» ABOUT THIS TASK: Which lines of the listing hold the string "they"? Copy those lines.

___

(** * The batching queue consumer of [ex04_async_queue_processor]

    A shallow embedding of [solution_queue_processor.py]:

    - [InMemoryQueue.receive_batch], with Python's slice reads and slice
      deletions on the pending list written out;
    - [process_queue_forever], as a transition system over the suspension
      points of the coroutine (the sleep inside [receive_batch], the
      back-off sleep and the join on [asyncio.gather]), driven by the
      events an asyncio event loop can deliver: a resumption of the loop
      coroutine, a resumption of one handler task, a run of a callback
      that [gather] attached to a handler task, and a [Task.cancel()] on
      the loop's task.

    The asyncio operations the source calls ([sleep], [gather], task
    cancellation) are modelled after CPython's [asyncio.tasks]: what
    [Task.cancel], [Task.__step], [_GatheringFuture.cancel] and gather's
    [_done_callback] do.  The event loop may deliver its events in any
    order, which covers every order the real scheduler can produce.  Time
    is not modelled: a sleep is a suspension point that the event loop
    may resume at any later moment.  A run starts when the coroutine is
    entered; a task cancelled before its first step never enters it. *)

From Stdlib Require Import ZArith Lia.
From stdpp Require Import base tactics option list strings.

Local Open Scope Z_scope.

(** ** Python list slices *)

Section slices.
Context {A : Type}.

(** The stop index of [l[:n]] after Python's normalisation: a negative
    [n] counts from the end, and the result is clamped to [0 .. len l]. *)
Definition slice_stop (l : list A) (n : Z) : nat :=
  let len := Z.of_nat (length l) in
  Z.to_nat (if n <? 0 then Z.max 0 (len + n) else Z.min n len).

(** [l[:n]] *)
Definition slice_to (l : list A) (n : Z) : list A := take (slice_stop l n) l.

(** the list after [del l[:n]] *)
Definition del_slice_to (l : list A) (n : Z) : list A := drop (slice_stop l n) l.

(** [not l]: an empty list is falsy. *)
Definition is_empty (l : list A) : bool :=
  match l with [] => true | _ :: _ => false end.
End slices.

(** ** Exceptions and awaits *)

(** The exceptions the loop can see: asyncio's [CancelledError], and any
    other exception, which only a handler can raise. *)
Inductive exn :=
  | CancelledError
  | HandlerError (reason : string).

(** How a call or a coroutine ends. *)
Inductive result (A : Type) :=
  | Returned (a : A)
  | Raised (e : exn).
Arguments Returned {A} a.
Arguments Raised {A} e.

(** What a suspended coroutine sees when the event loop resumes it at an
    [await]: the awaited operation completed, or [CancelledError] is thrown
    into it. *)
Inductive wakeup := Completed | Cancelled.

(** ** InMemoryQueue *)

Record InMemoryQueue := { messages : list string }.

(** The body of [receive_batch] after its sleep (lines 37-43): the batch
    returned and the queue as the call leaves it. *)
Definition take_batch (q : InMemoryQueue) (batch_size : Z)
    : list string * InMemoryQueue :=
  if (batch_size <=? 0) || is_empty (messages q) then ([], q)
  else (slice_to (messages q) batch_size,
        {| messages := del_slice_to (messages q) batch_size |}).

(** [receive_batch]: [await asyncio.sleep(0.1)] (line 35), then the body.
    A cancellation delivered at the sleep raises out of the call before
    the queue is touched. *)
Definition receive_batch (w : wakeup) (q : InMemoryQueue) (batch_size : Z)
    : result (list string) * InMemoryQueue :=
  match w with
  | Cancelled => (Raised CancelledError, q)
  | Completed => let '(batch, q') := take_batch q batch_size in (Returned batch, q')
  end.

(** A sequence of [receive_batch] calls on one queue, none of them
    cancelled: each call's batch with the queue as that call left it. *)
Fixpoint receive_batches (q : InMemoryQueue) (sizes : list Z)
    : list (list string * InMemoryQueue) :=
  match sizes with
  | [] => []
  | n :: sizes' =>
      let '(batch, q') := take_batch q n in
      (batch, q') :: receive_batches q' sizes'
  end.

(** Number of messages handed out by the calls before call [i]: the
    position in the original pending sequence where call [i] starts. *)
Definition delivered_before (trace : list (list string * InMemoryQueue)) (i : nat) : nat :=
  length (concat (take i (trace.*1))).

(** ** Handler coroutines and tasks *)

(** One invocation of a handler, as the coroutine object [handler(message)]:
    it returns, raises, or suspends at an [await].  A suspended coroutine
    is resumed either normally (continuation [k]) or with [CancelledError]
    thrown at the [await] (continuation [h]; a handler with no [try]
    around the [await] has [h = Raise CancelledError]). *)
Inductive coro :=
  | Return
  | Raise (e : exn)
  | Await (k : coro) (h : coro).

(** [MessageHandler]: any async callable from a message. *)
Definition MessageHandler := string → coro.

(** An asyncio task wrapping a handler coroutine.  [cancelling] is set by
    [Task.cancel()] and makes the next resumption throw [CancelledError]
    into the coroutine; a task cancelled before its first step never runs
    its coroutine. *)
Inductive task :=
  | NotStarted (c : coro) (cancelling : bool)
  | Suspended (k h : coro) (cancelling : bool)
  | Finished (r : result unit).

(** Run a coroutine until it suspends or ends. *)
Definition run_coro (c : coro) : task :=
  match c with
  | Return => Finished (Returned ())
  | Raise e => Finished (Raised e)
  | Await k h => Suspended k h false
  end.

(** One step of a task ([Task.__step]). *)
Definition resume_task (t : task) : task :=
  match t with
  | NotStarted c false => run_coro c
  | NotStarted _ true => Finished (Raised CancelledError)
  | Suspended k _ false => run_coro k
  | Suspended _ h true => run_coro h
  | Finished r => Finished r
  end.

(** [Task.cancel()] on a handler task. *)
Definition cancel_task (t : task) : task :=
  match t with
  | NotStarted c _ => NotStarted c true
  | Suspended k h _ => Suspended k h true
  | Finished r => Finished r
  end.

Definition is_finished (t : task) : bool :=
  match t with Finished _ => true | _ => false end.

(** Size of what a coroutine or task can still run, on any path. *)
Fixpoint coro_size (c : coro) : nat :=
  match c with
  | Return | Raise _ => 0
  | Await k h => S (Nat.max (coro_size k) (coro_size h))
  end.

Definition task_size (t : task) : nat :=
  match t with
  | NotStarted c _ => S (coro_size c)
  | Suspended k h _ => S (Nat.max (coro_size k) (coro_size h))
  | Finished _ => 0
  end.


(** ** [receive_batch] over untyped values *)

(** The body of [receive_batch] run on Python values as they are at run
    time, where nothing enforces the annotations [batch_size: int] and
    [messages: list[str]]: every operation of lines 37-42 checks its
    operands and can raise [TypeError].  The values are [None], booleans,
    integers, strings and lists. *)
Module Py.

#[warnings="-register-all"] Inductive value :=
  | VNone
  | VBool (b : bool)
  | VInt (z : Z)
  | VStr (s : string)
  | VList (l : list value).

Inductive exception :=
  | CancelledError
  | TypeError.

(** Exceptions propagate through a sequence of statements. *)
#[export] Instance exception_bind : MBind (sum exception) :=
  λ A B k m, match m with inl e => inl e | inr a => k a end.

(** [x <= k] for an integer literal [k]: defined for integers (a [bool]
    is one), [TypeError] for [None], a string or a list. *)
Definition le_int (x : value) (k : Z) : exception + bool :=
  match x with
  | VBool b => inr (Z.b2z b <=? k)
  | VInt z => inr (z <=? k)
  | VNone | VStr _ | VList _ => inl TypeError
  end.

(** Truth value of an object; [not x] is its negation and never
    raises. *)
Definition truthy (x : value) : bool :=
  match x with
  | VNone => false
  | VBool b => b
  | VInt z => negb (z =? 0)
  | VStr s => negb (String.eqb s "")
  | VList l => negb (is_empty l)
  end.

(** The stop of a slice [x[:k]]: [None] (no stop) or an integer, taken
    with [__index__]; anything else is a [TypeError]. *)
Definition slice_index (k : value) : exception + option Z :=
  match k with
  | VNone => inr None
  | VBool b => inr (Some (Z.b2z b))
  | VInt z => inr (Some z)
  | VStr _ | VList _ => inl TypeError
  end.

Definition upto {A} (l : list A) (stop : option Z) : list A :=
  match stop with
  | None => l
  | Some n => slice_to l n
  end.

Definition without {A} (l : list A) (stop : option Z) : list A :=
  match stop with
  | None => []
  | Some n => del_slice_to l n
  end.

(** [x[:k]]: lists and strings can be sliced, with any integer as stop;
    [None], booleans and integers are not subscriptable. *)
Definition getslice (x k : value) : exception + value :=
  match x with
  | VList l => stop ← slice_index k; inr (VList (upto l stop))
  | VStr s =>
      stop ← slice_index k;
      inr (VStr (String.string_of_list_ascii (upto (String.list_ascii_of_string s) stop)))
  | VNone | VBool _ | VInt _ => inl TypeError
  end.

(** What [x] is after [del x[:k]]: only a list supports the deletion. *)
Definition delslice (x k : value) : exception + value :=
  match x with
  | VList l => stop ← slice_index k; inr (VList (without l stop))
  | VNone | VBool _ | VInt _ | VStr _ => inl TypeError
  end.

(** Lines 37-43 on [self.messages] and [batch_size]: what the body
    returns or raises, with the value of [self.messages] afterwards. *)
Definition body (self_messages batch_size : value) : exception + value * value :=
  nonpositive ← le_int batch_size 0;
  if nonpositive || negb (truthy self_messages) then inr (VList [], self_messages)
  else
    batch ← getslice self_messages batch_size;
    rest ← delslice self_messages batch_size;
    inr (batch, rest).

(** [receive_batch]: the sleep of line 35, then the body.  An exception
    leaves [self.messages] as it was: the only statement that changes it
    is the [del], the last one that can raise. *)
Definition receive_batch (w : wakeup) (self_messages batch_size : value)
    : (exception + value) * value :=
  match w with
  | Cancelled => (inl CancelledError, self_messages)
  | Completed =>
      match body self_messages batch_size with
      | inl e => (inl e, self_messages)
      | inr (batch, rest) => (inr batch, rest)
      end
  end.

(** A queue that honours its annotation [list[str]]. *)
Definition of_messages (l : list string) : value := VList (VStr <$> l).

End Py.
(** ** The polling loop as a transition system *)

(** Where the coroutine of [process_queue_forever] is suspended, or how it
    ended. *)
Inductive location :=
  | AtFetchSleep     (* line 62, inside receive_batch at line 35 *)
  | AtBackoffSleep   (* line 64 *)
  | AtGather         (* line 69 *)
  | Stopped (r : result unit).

___

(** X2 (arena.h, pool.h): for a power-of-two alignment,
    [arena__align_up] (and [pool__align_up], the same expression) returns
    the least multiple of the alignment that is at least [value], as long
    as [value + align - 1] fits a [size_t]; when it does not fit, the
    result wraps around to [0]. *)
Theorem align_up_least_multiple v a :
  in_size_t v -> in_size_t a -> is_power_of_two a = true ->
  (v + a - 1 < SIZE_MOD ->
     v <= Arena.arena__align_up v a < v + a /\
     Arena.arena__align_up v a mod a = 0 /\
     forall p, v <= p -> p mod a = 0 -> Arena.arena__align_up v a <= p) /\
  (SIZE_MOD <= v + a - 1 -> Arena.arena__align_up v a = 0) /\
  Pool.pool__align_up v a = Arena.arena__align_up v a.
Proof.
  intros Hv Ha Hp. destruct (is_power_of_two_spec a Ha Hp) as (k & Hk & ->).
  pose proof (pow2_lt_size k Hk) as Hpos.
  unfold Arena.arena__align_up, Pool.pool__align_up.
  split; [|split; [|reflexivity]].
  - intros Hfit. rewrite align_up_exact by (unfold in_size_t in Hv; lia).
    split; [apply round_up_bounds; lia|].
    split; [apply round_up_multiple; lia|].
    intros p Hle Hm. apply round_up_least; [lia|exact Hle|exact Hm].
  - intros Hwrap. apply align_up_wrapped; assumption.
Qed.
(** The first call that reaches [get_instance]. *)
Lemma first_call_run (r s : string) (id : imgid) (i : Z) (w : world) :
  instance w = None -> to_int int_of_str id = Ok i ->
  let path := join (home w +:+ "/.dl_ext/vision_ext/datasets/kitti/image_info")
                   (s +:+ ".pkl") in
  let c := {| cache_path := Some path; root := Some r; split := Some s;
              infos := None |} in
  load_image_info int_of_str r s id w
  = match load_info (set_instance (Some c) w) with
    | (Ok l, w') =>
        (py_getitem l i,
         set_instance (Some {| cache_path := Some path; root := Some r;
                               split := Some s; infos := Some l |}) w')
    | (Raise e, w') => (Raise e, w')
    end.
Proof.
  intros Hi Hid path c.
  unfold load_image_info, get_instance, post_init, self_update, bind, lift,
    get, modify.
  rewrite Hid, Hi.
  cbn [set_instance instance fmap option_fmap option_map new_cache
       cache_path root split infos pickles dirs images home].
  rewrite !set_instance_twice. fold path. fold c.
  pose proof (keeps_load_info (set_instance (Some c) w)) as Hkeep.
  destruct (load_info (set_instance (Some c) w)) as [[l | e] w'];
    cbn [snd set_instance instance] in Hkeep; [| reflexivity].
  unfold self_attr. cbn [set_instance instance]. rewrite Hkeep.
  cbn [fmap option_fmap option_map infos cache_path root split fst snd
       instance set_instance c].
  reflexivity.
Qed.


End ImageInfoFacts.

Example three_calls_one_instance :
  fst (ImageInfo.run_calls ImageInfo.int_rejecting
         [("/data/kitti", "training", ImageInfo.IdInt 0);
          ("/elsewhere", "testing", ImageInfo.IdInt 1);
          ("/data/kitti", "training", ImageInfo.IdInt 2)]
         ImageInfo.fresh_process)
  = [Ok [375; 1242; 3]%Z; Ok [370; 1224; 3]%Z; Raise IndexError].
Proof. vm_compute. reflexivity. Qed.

___

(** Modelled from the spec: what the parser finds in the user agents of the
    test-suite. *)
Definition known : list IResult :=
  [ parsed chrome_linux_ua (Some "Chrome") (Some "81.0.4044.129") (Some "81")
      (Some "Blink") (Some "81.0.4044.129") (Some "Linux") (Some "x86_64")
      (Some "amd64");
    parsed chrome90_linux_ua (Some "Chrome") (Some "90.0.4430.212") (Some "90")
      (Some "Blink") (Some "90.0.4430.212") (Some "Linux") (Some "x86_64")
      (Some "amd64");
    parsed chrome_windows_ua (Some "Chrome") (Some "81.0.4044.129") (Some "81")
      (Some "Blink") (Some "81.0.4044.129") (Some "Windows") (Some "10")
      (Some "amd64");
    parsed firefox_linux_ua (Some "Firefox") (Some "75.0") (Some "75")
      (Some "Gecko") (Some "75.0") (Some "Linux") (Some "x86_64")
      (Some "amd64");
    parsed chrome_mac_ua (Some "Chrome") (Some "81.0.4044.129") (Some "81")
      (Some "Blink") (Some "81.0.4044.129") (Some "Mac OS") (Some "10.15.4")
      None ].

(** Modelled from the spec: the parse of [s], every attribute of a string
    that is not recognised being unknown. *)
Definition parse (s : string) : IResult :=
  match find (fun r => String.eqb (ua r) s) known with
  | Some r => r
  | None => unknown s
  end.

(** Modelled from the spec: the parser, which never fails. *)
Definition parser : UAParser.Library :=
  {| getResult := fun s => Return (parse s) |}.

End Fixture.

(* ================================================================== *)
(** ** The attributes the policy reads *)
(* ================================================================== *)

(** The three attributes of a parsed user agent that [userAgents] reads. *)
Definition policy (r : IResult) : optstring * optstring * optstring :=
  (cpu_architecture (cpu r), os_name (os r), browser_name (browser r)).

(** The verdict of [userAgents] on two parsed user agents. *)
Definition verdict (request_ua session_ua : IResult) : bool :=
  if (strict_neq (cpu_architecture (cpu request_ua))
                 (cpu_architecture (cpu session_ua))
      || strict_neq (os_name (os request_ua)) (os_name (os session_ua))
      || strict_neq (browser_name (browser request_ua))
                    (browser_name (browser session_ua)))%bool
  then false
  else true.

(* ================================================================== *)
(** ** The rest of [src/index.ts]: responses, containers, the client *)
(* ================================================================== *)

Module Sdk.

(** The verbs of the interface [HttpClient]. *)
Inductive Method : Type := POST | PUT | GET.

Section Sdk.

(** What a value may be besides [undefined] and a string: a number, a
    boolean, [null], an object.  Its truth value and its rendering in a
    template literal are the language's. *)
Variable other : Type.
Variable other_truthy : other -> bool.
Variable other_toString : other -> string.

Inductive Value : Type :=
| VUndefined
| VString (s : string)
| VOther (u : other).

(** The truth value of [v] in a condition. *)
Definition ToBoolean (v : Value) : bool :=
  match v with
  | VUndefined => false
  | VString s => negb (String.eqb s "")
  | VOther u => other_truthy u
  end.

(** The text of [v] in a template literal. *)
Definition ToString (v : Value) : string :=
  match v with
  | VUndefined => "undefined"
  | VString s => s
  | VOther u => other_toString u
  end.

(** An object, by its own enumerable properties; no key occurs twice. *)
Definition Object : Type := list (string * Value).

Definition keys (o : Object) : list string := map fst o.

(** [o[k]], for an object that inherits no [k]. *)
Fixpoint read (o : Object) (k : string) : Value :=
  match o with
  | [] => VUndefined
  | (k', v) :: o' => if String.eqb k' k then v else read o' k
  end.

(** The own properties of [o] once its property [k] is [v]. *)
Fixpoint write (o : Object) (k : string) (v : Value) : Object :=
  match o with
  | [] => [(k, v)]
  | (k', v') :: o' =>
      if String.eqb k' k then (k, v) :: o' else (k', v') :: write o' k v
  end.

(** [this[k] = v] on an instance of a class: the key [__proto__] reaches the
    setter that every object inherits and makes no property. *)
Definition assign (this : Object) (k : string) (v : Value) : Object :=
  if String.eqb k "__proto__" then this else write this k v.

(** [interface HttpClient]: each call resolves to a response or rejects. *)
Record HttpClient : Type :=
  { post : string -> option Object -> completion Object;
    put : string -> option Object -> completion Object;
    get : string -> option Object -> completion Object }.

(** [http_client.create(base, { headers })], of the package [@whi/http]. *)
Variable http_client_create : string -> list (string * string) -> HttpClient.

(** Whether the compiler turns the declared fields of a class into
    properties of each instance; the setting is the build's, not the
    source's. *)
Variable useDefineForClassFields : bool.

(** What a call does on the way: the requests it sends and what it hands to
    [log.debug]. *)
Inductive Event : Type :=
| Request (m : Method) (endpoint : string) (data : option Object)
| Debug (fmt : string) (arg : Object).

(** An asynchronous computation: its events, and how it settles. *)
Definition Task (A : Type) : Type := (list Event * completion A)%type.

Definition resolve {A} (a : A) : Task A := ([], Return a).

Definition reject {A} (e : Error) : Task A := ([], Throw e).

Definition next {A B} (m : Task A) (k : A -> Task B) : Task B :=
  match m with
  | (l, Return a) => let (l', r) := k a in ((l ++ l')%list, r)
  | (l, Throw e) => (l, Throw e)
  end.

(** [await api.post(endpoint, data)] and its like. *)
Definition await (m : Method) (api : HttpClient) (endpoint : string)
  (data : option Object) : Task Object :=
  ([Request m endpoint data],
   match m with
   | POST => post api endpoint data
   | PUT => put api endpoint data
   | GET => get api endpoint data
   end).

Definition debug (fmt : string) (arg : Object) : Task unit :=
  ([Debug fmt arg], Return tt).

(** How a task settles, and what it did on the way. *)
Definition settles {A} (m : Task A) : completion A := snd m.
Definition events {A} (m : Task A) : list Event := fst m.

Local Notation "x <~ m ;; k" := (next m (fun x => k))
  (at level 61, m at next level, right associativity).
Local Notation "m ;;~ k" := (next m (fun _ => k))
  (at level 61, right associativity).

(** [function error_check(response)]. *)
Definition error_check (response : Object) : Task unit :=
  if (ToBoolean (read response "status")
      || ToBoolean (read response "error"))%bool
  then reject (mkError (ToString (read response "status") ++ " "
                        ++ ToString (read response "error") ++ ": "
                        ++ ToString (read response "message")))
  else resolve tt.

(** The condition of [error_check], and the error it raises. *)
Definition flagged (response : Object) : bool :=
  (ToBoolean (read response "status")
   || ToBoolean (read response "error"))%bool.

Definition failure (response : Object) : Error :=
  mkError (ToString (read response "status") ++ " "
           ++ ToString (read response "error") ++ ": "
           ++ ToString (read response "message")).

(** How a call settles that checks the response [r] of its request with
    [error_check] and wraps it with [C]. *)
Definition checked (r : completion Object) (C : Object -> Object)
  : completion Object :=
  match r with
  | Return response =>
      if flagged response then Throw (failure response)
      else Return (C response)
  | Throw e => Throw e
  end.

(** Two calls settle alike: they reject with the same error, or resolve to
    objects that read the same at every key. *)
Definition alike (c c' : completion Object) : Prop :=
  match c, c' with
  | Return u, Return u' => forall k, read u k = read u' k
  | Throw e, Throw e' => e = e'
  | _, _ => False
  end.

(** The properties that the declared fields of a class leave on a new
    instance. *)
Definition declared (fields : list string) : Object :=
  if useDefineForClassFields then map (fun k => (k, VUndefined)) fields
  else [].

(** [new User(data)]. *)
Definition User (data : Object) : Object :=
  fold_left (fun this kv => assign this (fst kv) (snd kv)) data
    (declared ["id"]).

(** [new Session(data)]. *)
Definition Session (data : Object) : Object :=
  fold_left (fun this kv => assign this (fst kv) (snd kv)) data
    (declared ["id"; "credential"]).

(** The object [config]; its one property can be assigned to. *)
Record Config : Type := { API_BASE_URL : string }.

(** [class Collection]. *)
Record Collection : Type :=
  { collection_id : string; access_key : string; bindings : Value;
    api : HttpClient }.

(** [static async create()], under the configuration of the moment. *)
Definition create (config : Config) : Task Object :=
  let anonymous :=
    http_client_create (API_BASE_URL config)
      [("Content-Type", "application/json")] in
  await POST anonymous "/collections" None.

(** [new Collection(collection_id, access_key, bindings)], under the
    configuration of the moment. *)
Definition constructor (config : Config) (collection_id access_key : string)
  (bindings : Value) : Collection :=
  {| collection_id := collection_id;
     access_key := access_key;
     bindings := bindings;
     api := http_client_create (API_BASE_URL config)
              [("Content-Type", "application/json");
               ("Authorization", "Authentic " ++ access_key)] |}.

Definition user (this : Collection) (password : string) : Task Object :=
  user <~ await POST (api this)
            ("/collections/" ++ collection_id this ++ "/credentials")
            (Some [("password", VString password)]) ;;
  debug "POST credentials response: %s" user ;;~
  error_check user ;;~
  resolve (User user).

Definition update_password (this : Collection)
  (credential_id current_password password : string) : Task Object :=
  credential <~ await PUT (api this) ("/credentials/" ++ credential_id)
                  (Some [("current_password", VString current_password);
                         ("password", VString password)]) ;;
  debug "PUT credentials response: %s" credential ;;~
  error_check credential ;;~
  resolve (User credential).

___

» PROBLEM SOLUTION:
(** The body of [receive_batch] run on Python values as they are at run
(** Two calls settle alike: they reject with the same error, or resolve to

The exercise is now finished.